I am not sure the connection between the take-off and air rotations before landing for Edge Jumps. It seems many posters don't really care about how a skater takes off for a jump or even the actual rotations of the jumps, but for some odd reason they care about under rotations on the landings. mess up your take offs, cut short your rotations as less then intent, but be sure to land whatever you do near perfectly
Hmm, I'm not quite sure where the confusion is hapenning. It's not that people don't care about takeoffs - the main point is that people are placing unneeded attention on this so-called "pre-rotation" when it is a natural part of the jumps. This is what I've been trying to say. For edge jumps, there's some obvious "pre-rotation" that is necessary for the mechanics of the jump. You have to sit on that edge and push off the ice on a curve or edge jumps to work. I've been skating for awhile, so this isn't something I'm making up or something that was just invented. I would say that for edge jumps, it would be safe to treat the takeoff to be the direction in which your skates are pointing before the "pre-rotation" - at least closer to that than the exact point where the blade leaves the ice.

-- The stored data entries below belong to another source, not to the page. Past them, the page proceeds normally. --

Lemma T_with_lock k {B} (body : prog S B) x cs sn g (Q' : B -> ltok -> Prop) E :
  LWP k body (tkn x In cs sn g)
    (fun b g' => inside (lt_mode g') = true /\ Q' b (with_mode Out g')) (fun _ => False) ->
  LWP k (with_lock (mon self) body) (tkn x Out cs sn g) Q' E.
Proof. intros Hb. by apply (LP_with_lock self T cap size K). Qed.

Lemma T_holding k {B} (body : prog S B) g (Q' : B -> ltok -> Prop) E :
  LWP k body g Q' (fun _ => False) -> LWP k (holding (mon self) body) g Q' E.
Proof. intros Hb. apply WP_on_unwind. eapply WP_mono; [exact Hb|done|done]. Qed.

(** *** Idle workers *)

(** Taking an announcement: others may have to be told again. *)
Record wake_used s s' : Prop := {
  wu_pending : pending self s' <= pending self s;
  wu_slots : slots self s' = slots self s;
  wu_running : running self s' = running self s;
  wu_cancelling : cancelling self s' = cancelling self s;
  wu_sync : mon_sync (state (get self s')) = mon_sync (state (get self s));
  wu_lc : lc self s' = lc self s;
  wu_live : live self s' = live self s;
  wu_word : word self s' = word self s;
  wu_queued : queued self s' = queued self s;
}.

Lemma wake_pay : pays self wake_used [CWork].
Proof.
  intros s s' [Hp Hs Hr Hc Hsy Hl Hv Hw Hq]. split; [split; [done..|unfold closed; by rewrite Hw]|].
  intros c Hn. destruct c; cbn; unfold busy, inflight; rewrite ?Hl, ?Hv, ?Hw, ?Hq, ?Hs, ?Hr, ?Hc; try done.
  - destruct Hn. in_list.
  - lia.
Qed.

Lemma acts_unmark_idle k : acts k wake_used (unmark_fixed_worker_idle self).
Proof. view_acts. Qed.

Definition idle_worker x : ptok := inc CIdleAtomic (inc CIdle x).

Lemma T_mark_idle k x m cs sn g (Q' : unit -> ltok -> Prop) E :
  free_mode m -> Q' tt (tkn (idle_worker x) m cs sn g) ->
  LWP k (mark_fixed_worker_idle self) (tkn x m cs sn g) Q' E.
Proof.
  intros Hm HQ. apply T_same; [by apply acts_mark_idle|done|].
  client WP_mark_idle; [apply (holds_self pt_acct_l)|]. intros x' Hx'.
  apply (holds_same (idle_worker x)) in Hx'. by subst x'.
Qed.

Lemma T_unmark_idle k x m cs sn g (Q' : unit -> ltok -> Prop) E :
  free_mode m -> CWork ∈ cs -> Q' tt (tkn x m cs sn g) ->
  LWP k (unmark_fixed_worker_idle self) (tkn (idle_worker x) m cs sn g) Q' E.
Proof.
  intros Hm Hw HQ. apply (T_lift k wake_used [CWork]); [apply wake_pay|apply acts_unmark_idle|done| |].
  { intros c ->%list_elem_of_singleton. done. }
  client WP_unmark_idle; [exact (holds_self pt_acct_l (idle_worker x))|]. intros x' ->%(holds_same x). done.
Qed.

Lemma queued_nonneg h s G : SI h s (lt_pool <$> G) -> 0 <= queued self s.
Proof. intros (q & [_ _ Ha _ _]). pose proof (ai_queued _ _ _ _ _ _ _ Ha) as Hq. unfold queued. cbn in Hq. lia. Qed.

Lemma past_work sn s : sn = SeenPast -> told self sn s -> bcond self CWork s.
Proof. intros -> Hp. by left. Qed.

Local Abbreviation wtk x m cs sn := (tkn x m cs sn worker).

Lemma worker_parkable x m cs sn rs :
  no_phase x -> cs = [] -> rs = RShut \/ rs = RWork -> parkable (wtk x m cs sn) rs.
Proof. intros Hx -> Hr. by split. Qed.

(** An idle worker of a running pool leaves at once, for work it sees, or sleeps. *)
Lemma T_park_running k x sn (Q' : bool -> ltok -> Prop) E :
  no_phase x -> (forall b, Q' b (wtk x In [CWork] sn)) ->
  LWP k (park_running self) (wtk x (Ready RRun) [CWork] sn) Q' E.
Proof.
  intros Hx HQ. apply WP_bind, T_mark_idle; [by right; right|].
  assert (Hleave : LWP k (unmark_fixed_worker_idle self ;; Ret true)
    (wtk (idle_worker x) In [CWork] sn) Q' E).
  { apply WP_bind, T_unmark_idle; [by right; left|in_list|]. by apply WP_ret. }
  apply WP_bind, T_load. intros h s G Ht [HI HL] Hk. pose proof (queued_nonneg _ _ _ HI) as Hq.
  pose proof (told_now _ _ _ _ _ _ _ _ HL Hk) as Htold.
  change (get (acc self ⊚ queued_task_count_l) s) with (queued self s).
  destruct (Z.ltb_spec 0 (queued self s)) as [Hpos|Hle].
  { exists In, [CWork], sn. split; [|by apply WP_bind, WP_ret].
    eapply ok_switch; [exact HL|exact Hk|done..|auto]. }
  exists (Ready RHalf), [], sn. split.
  { eapply ok_switch; [exact HL|exact Hk|done..| |].
    - intros rs [= <-]. split; [exact (inc_has _ _)|]. intros c. cbn [conds].
      intros [->|[->|[]%not_elem_of_nil]%elem_of_cons]%elem_of_cons; [right; exists RRun; split; [done|in_list]|].
      left; right; left. lia.
    - intros c ->%list_elem_of_singleton. right; left; right; left. lia. }
  clear h s G Ht HI HL Hk Hq Htold Hle. apply WP_bind, WP_bind, T_load. intros h s G Ht [HI HL] Hk.
  pose proof (told_now _ _ _ _ _ _ _ _ HL Hk) as Htold.
  change (get (self ⊚ pending_worker_wakes_l) s) with (pending self s).
  destruct (Z.ltb_spec 0 (pending self s)) as [Hpos|Hle].
  { exists In, [CWork], sn. split; [|by apply WP_ret]. eapply ok_switch; [exact HL|exact Hk|done..|].
    intros c []%not_elem_of_nil. }
  exists (Ready RWork), [], sn. split.
  { eapply ok_switch; [exact HL|exact Hk|done..| |].
    - intros rs [= <-]. split; [exact (inc_has _ _)|]. intros c. cbn [conds].
      intros [->|[->|[->|[]%not_elem_of_nil]%elem_of_cons]%elem_of_cons]%elem_of_cons; [| |by left];
        right; exists RHalf; (split; [done|in_list]).
    - intros c []%not_elem_of_nil. }
  apply WP_ret. apply WP_bind, (T_wait [CWork]); [done| |set_solver|].
  { apply worker_parkable; auto. }
  apply WP_bind, T_unmark_idle; [by right; left|in_list|]. by apply WP_ret.
Qed.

As far as your opinion about the relative importance of takeoffs and landings, I would venture to say that takeoffs (or more specifically, pre-rotation - takeoff edges have been obviously scrutinized of course) are not given as much weight as landings precisely because of what I've been pointing out. The takeoff position is generally implied to be the direction in which your blade is pointing before the pre-rotation. For example, on the loop (sorry for the redundancy), it would be the direction your blades are pointing as you are sitting on that back outside edge right before the snap and hook of the "pre-rotation." And skaters who land in this same direction are given credit - because that's how the jumps work. This also precisely demonstrates my point earlier - I feel like this whole thing about pre-rotation came about relatively recently (in the Mao and Yuna era). In the past, the takeoff, I feel, was viewed as I've explained here, unless there was an obvious case - like the toe-axel.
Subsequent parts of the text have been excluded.